The survey shows that British secondary-aged pupils are taught less than two hours PE a week compared with more than three hours in Austria, Norway, Portugal, Spain and Switzerland.

In France, Germany and the Netherlands, pupils get three hours whereas in Belgium, Finland, Ireland, Italy and Luxembourg they have between two and two-and-a-half hours a week.

In primary schools the UK also came bottom, with Ireland, teaching PE for barely 90 minutes a week. Switzerland, Portugal, Luxembourg and France were top with at least three hours.

The findings are given added weight by another unpublished survey by researchers at Exeter University. This shows that nearly half of secondary-school girls and more than a third of boys do not spend the equivalent of 10 minutes brisk walking in the course of three school days.

Neil Armstrong, professor of health and exercise sciences at Exeter University, and past president of the UK Physical Education Association, said Britain’s poor rating on the amount of time devoted to PE was further evidence of the damage caused by the Government’s education reforms.

“Recent surveys have demonstrated unequivocally that since the introduction of the national curriculum there has been a marked decline in the resources and time devoted to curricular PE,” he said.

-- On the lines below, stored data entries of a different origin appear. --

(** The answer as the client sees it. *)
Definition as_seen (c : PolicyCall) (r : Z * Out) : Z * Out :=
  if r.1 =? NETMANAGER_SUCCESS
  then (r.1, match c, r.2 with
             | CGetNetQuotaPolicies mine, OQuotas l => OQuotas (mine ++ received_quotas l)
             | CGetNetworkAccessPolicy p mine, OAccess a => OAccess (received_access mine a (ap_flag p))
             | _, o => o
             end)
  else (if result_is_status c then NETMANAGER_ERR_OPERATION_FAILED else r.1, ONone).

(** What the stub notes about the call. *)
Definition noted (who : Caller) (c : PolicyCall) (s : Stub) : Stub :=
  match c with
  | CSetNetworkAccessPolicy uid p _ =>
      HandleStoreNetworkPolicy uid (mkAccess (wifiAllow p) (cellularAllow p) false false) (u32 (calling_uid who)) s
  | _ => s
  end.

(** ** The stub *)

Section Serving.
Context {P S : Type} {PI : IParcel P} {PL : ParcelLaws P} {SI : INetPolicyService S}.
Variables (ERR_FLATTEN_OBJECT IPC_STUB_WRITE_PARCEL_ERR : Z) (after_failed_ReadString : string -> string).
Variable IPCObjectStub_OnRemoteRequest : Z -> P -> P -> Z * P * P.

Abbreviation request := (OnRemoteRequest (S := S) ERR_FLATTEN_OBJECT IPC_STUB_WRITE_PARCEL_ERR after_failed_ReadString IPCObjectStub_OnRemoteRequest).
Abbreviation members := (memberFuncMap_ (S := S) (P := P) ERR_FLATTEN_OBJECT after_failed_ReadString).

Lemma wp_read1 {T A B} (m : M P A) i rest a err (k : A -> H P T B) d r s Q :
  unread d = i :: rest -> consumes m [i] a -> (forall d', unread d' = rest -> wp (k a) (mkCtx d' r s) Q) ->
  wp (on_data m err ≫= k) (mkCtx d r s) Q.
Proof. intros Hd Hm Hk. apply wp_bind. by apply (wp_data_read _ [i] rest a). Qed.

Earlier this month the Department for Education and Employment published results of its own survey which Lord Henley, the junior education minister, claimed showed school PE and sport was “buoyant and thriving”.

Keith Smith, deputy chairman of the Central Council for Physical Recreation and a former head teacher, said he was “appalled” by the presentation of the DFEE findings, criticising it for failing to give a statistical breakdown. A Sports Council officer described the survey as a “whitewash”.

Although the findings showed that nearly a half of secondary schools failed to provide two or more hours of timetabled PE a week, Lord Henley told Parliament that three-quarters of primary and almost all secondary schools offered extra-curricular sport.

The Government has come under severe criticism from sporting bodies and PE teachers for failing to do enough to arrest a decline in the amount of sport in schools. Out-of-hours competitive sport has been hit by a combination of teachers being less willing to take on extra duties because of increased workloads and changes in working practices, as well as financial pressure on schools to sell off “surplus” playing fields. Mr Major’s announcement marks a shift away from a grassroots “sport for all” policy. Now the aim is to improve the country’s performance in the Olympic Games and other major sporting competitions.

This week he unveiled plans for a national academy of sport, funded by a Pounds 100 million lottery grant. Universities will also be encouraged to develop sporting scholarships. The Prime Minister insisted, however, wanted to provide “a ladder of opportunity for young people of all abilities”. He also wants to foster closer links between schools and clubs.

He also announced plans for a new category of specialist college, allowing schools to select pupils on the basis of sporting ability. The move has been long anticipated, but seems to have been delayed because of disagreements between the DFEE and Downing Street.